The palaeontologists on the floor above mine have posters everywhere about using blender to study dinosaur locomotion. I think they do 3d scans of fossil bones and the. Try to recreate musculature. Blender is everywhere.
I've been learning Blender to make reference objects for my drawings, so this is definitely true. It's simultaneously pretty easy to learn the basics, and also extremely daunting because of the breadth of the features lol.
There’s Darktable which is a pretty good alternative to Lightroom. When I looked into it a couple years back, a friend with Darktable was able to get the same results as I with Lightroom, with the same amount of effort. But when I tried, well… The effort to re-learn was too big, cheaper to just keep paying Apple. I imagine now they lag on AI features too.
Darktable pretty messed up ux thanks to mismanagement, lack of direction and hobby programmers that often leave the project. (there is even someone trying to fix it with a fork https://https://ansel.photos/).
I applaud both Darktable's and Ansel's efforts, but they both have a looooong way to go with their UI. Spacing, contrast, fonts, it looks like they never received contributions from people with design skills. Blender looks way more polished in comparison.
Here I would like to also mention RawTherapee, also open-source, together with Darktable (with is more newb friendly) they are great software worth to spread.
Adobe for a loong time (up until CS6) didn't give a fuck about piracy. Everyone with an interest in media when I was in school had a keygen and learned Photoshop, some even started small solo businesses with a pirated version until they had enough money to buy the actual thing.
On top of that, developing for photo, video and audio is hard due to all the maths involved. The amount of brains capable of that wizardry is finite, the amount of brains able to do open source work in that field is even less, and other FOSS projects compete heavily for these brains.
I think the difficulty of media programming is overstated. It’s UX that kills the free alternatives. In the photo space Gimp, dark table, and rawtherapee often have more features than their commercial counterparts. For instance content aware fill was in gimp nearly a year before it appeared in photoshop. However this is often to their detriment of the software. Look at darktable, it’s a mess of visual algorithms and sliders that have names directly taken from the papers they implement and it’s a mess.

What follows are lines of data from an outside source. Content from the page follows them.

(** * pdf2png: a shallow embedding of [pdf2png/tool.py]

    The tool reads one PDF from the GPTScript workspace, rasterises every
    page, and writes one PNG per page back to the workspace.  This file
    embeds the Python source function by function and proves the
    properties recorded for it.

    Layout:
    - [PyStr]      Python [str] values and the [str] methods the tool calls;
    - [PosixPath]  the three [os.path] functions the tool calls, after
                   CPython's [Lib/posixpath.py];
    - [World]      what the tool reads and changes: the environment, the
                   workspace store, the local file system;
    - [Tool]       the functions of [tool.py] themselves;
    - [Sample]     collaborators and worlds small enough to run;
    - then the properties, in the order of the functions they are about. *)

From Stdlib Require Import ZArith NArith Floats Ascii String DecimalString
  DecimalNat.
From stdpp Require Import base option list gmap.

Local Open Scope N_scope.
Local Open Scope list_scope.

(** ** Exceptions and results *)

(** The Python exceptions that can leave the functions modelled here. *)
Inductive exn : Type :=
  | ValueError          (* str.split / str.rsplit with an empty separator *)
  | IndexError          (* list index out of range *)
  | TypeError           (* os.path.join(None, ...) *)
  | AttributeError      (* None.rsplit *)
  | UnicodeEncodeError  (* str.encode on a lone surrogate *)
  | FileNotFoundError   (* open / makedirs on the empty path *)
  | FileExistsError     (* makedirs over a regular file *)
  | IsADirectoryError   (* open(..., "wb") on a directory *)
  | PermissionError     (* the operating system refuses a local write *)
  | WorkspaceError      (* the workspace client failed or refused *)
  | FileDataError.      (* fitz.open on something that is not a PDF *)

Inductive result (A : Type) : Type :=
  | Ok (a : A)
  | Raise (e : exn).
Arguments Ok {A} a.
Arguments Raise {A} e.

Definition is_ok {A} (r : result A) : bool :=
  match r with Ok _ => true | Raise _ => false end.

(** ** Python strings *)

Module PyStr.

(** A Python [str] is a sequence of Unicode code points; a code point is
    a number below [0x110000].  [bytes] is a sequence of octets. *)
Abbreviation str := (list N).
Abbreviation bytes := (list Byte.byte).

(** String literals of the source, read code point by code point. *)
Definition lit (x : string) : str :=
  N_of_ascii <$> list_ascii_of_string x.

(** [s.startswith(p)] *)
Fixpoint startswith (s p : str) : bool :=
  match p, s with
  | [], _ => true
  | _ :: _, [] => false
  | a :: p', b :: s' => (a =? b) && startswith s' p'
  end.

(** [s.endswith(p)] *)
Definition endswith (s p : str) : bool :=
  startswith (rev s) (rev p).

(** [s.split(sep)] for a non-empty separator: a left-to-right scan for
    non-overlapping occurrences of [sep].  [cur] holds, reversed, the
    characters of the piece being read; [skip] counts the characters of a
    matched separator still to be passed over. *)
Fixpoint split_go (sep s cur : str) (skip : nat) : list str :=
  match s with
  | [] => [rev cur]
  | c :: s' =>
      match skip with
      | S k => split_go sep s' cur k
      | O =>
          if startswith s sep
          then rev cur :: split_go sep s' [] (pred (length sep))
          else split_go sep s' (c :: cur) O
      end
  end.

Definition split_by (sep s : str) : list str := split_go sep s [] O.

(** [s.split(sep)]: Python raises [ValueError("empty separator")]. *)
Definition split (s sep : str) : result (list str) :=
  match sep with
  | [] => Raise ValueError
  | _ :: _ => Ok (split_by sep s)
  end.

(** [s.rfind(sub)]: the highest index at which [sub] occurs in [s];
    [rfind_from] carries the index of the head of [s]. *)
Fixpoint rfind_from (s sub : str) (i : nat) : option nat :=
  match s with
  | [] => if startswith [] sub then Some i else None
  | _ :: s' =>
      match rfind_from s' sub (S i) with
      | Some j => Some j
      | None => if startswith s sub then Some i else None
      end
  end.

Definition rfind (s sub : str) : option nat := rfind_from s sub O.

(** [s.rsplit(sep, maxsplit)] for a non-empty separator: at most
    [maxsplit] cuts, taken from the right. *)
Fixpoint rsplit_by (sep s : str) (maxsplit : nat) : list str :=
  match maxsplit with
  | O => [s]
  | S m =>
      match rfind s sep with
      | None => [s]
      | Some i => rsplit_by sep (take i s) m ++ [drop (i + length sep)%nat s]
      end
  end.

Definition rsplit (s sep : str) (maxsplit : nat) : result (list str) :=
  match sep with
  | [] => Raise ValueError
  | _ :: _ => Ok (rsplit_by sep s maxsplit)
  end.

(** [sep.join(parts)] *)
Fixpoint join (sep : str) (parts : list str) : str :=
  match parts with
  | [] => []
  | [p] => p
  | p :: rest => p ++ sep ++ join sep rest
  end.

(** [str(i)] for a non-negative [int], as an f-string formats it. *)
Definition of_nat (i : nat) : str :=
  lit (NilZero.string_of_uint (Nat.to_uint i)).

(** The octet with value [n land 255]. *)
Definition octet (n : N) : Byte.byte :=
  match Byte.of_N (N.land n 255) with
  | Some b => b
  | None => Byte.x00
  end.

(** A continuation octet [10xxxxxx] carrying bits [sh+5 .. sh] of [c]. *)
Definition cont (c : N) (sh : N) : Byte.byte :=
  octet (N.lor 128 (N.land (N.shiftr c sh) 63)).

(** The UTF-8 form of one code point.  The strict error handler of
    [str.encode] refuses the surrogates [U+D800 .. U+DFFF]; numbers from
    [0x110000] on are not code points and never occur in a [str]. *)
Definition encode_char (c : N) : result bytes :=
  if c <? 128 then Ok [octet c]
  else if c <? 2048 then Ok [octet (N.lor 192 (N.shiftr c 6)); cont c 0]
  else if c <? 65536 then
    if (55296 <=? c) && (c <=? 57343) then Raise UnicodeEncodeError
    else Ok [octet (N.lor 224 (N.shiftr c 12)); cont c 6; cont c 0]
  else if c <? 1114112 then
    Ok [octet (N.lor 240 (N.shiftr c 18)); cont c 12; cont c 6; cont c 0]
  else Raise UnicodeEncodeError.

(** [s.encode("utf-8")] *)
Fixpoint encode_utf8 (s : str) : result bytes :=
  match s with
  | [] => Ok []
  | c :: s' =>
      match encode_char c with
      | Raise e => Raise e
      | Ok b =>
          match encode_utf8 s' with
          | Raise e => Raise e
          | Ok bs => Ok (b ++ bs)
          end
      end
  end.

(** [xs[i]] on a list: [IndexError] when out of range. *)
Definition index {A} (xs : list A) (i : nat) : result A :=
  match xs !! i with
  | Some x => Ok x
  | None => Raise IndexError
  end.

End PyStr.

Import PyStr.

(** ** posixpath *)

(** The tool runs on a POSIX host: [os.sep] is [/] and [os.path] is
    [posixpath], as the examples in the docstring of [prepend_base_path]
    have it. *)
Module PosixPath.

Definition sep : str := lit "/".
Definition dot : str := lit ".".
Definition dotdot : str := lit "..".

Definition str_eqb (a b : str) : bool := bool_decide (a = b).

(** The body of the [for comp in comps] loop of [posixpath.normpath].
    [new_comps] is a Python list used as a stack that grows at its end. *)
Definition normpath_step (initial_slashes : nat) (new_comps : list str)
    (comp : str) : list str :=
  if str_eqb comp [] || str_eqb comp dot then new_comps
  else if negb (str_eqb comp dotdot)
          || (Nat.eqb initial_slashes 0 && bool_decide (new_comps = []))
          || (negb (bool_decide (new_comps = []))
              && bool_decide (last new_comps = Some dotdot))
  then new_comps ++ [comp]
  else if negb (bool_decide (new_comps = [])) then removelast new_comps
  else new_comps.

(** [os.path.normpath(path)] *)
Definition normpath (path : str) : str :=
  if str_eqb path [] then dot
  else
    let initial_slashes : nat :=
      if startswith path sep then
        if startswith path (sep ++ sep)
           && negb (startswith path (sep ++ sep ++ sep))
        then 2%nat else 1%nat
      else 0%nat in
    let comps := split_by sep path in
    let new_comps := fold_left (normpath_step initial_slashes) comps [] in
    let path' := PyStr.join sep new_comps in
    let path' := concat (replicate initial_slashes sep) ++ path' in
    if str_eqb path' [] then dot else path'.

(** [os.path.join(a, b)] with one trailing component. *)
Definition join (a b : str) : str :=
  if startswith b sep then b
  else if str_eqb a [] || endswith a sep then a ++ b
  else a ++ sep ++ b.

(** [os.path.basename(p)]: everything after the last separator. *)
Definition basename (p : str) : str :=
  match rfind p sep with
  | Some i => drop (S i) p
  | None => p
  end.

End PosixPath.

(** ** The world the tool runs in *)

Module World.

(** A call made through the workspace client. *)
Inductive ws_call : Type :=
  | WsRead (path : str)
  | WsWrite (path : str) (data : bytes).

Definition is_write (c : ws_call) : bool :=
  match c with WsWrite _ _ => true | WsRead _ => false end.

(** Everything outside the process that the tool reads or changes.
    - [environ]: the process environment ([os.environ]);
    - [ws_files]: the files of the workspace store, by workspace path;
    - [ws_fails n]: whether the [n]-th call to the store fails (store
      unreachable, write refused), whatever its arguments;
    - [ws_calls]: the calls made to the store so far, oldest first;
    - [fs_dirs], [fs_files]: directories and regular files of the local
      file system, by the path they were created under;
    - [fs_denied]: local paths the operating system refuses to create
      (permissions, full disk). *)
Record world : Type := {
  environ : gmap str str;
  ws_files : gmap str bytes;
  ws_fails : nat → bool;
  ws_calls : list ws_call;
  fs_dirs : gset str;
  fs_files : gmap str bytes;
  fs_denied : gset str;
}.

(** The writes among the calls made to the store. *)
Definition ws_writes (w : world) : list ws_call :=
  filter (λ c, is_write c = true) (ws_calls w).

(** Computations that read and change the world and may raise.  A raised
    exception keeps the world as it was when it was raised. *)
Definition M (A : Type) : Type := world → result A * world.

Definition ret {A} (a : A) : M A := λ w, (Ok a, w).
Definition raise {A} (e : exn) : M A := λ w, (Raise e, w).
Definition bind {A B} (m : M A) (k : A → M B) : M B :=
  λ w, match m w with
       | (Ok a, w') => k a w'
       | (Raise e, w') => (Raise e, w')
       end.
Definition lift {A} (r : result A) : M A := λ w, (r, w).

#[global] Instance M_ret : MRet M := @ret.
#[global] Instance M_bind : MBind M := λ A B k m, bind m k.

(** [os.getenv(name)]: [None] when the variable is not set. *)
Definition getenv (name : str) : M (option str) :=
  λ w, (Ok (environ w !! name), w).

(** [os.makedirs(path, exist_ok=True)].  Only the leaf is recorded; the
    tool never looks at its ancestors. *)
Definition makedirs (path : str) : M unit :=
  λ w,
    if bool_decide (path = []) then (Raise FileNotFoundError, w)
    else if bool_decide (path ∈ dom (fs_files w)) then (Raise FileExistsError, w)
    else if bool_decide (path ∈ fs_dirs w) then (Ok (), w)
    else if bool_decide (path ∈ fs_denied w) then (Raise PermissionError, w)
    else (Ok (), {| environ := environ w; ws_files := ws_files w;
                    ws_fails := ws_fails w; ws_calls := ws_calls w;
                    fs_dirs := {[path]} ∪ fs_dirs w;
                    fs_files := fs_files w; fs_denied := fs_denied w |}).

(** [with open(path, "wb") as f: f.write(data)].  A path whose last
    component is empty, [.] or [..] names a directory. *)
Definition open_wb (path : str) (data : bytes) : M unit :=
  λ w,
    let leaf := PosixPath.basename path in
    if bool_decide (path = []) then (Raise FileNotFoundError, w)
    else if bool_decide (leaf = []) || bool_decide (leaf = PosixPath.dot)
            || bool_decide (leaf = PosixPath.dotdot)
            || bool_decide (path ∈ fs_dirs w)
    then (Raise IsADirectoryError, w)
    else if bool_decide (path ∈ fs_denied w) then (Raise PermissionError, w)
    else (Ok (), {| environ := environ w; ws_files := ws_files w;
                    ws_fails := ws_fails w; ws_calls := ws_calls w;
                    fs_dirs := fs_dirs w;
                    fs_files := <[path := data]> (fs_files w);
                    fs_denied := fs_denied w |}).

(** [open(path, "rb").read()], as [fitz.open] does it. *)
Definition read_local (path : str) : M bytes :=
  λ w, match fs_files w !! path with
       | Some data => (Ok data, w)
       | None => (Raise FileNotFoundError, w)
       end.

(** The world after one more call to the store. *)
Definition called (c : ws_call) (files : gmap str bytes) (w : world) : world :=
  {| environ := environ w; ws_files := files;
     ws_fails := ws_fails w; ws_calls := ws_calls w ++ [c];
     fs_dirs := fs_dirs w; fs_files := fs_files w;
     fs_denied := fs_denied w |}.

Yup, that is a massive factor as well. My go-to example is OpenStack. It's incredibly powerful and malleable, but it shows on every corner that it is built by university nerds for university nerds - you either need to have a massive amount of highly educated manpower to deploy it, or you need to have a source of cheap or free labor where you don't have to pay for the onboarding time.
Blender has made 3D work much more "mainstream". I see many videos/pictures/tutorials with views in the millions(!), and much more overall interest in using the software. Not just the pretty visuals and talented people, but the whole program itself seems to be gaining traction with the more "normie" crowd.
That also made me realize something else: Blender is now the default for anything that's not extremely high-end/resource-intensive. If you ever hear about anyone doing any kind of 3D work, they're probably using Blender.
And this has creeped into the mainstream in a way only very established brands like Coca-Cola have. Nowadays, "Blender" might as well mean 3D photoshop/illustrator for most people.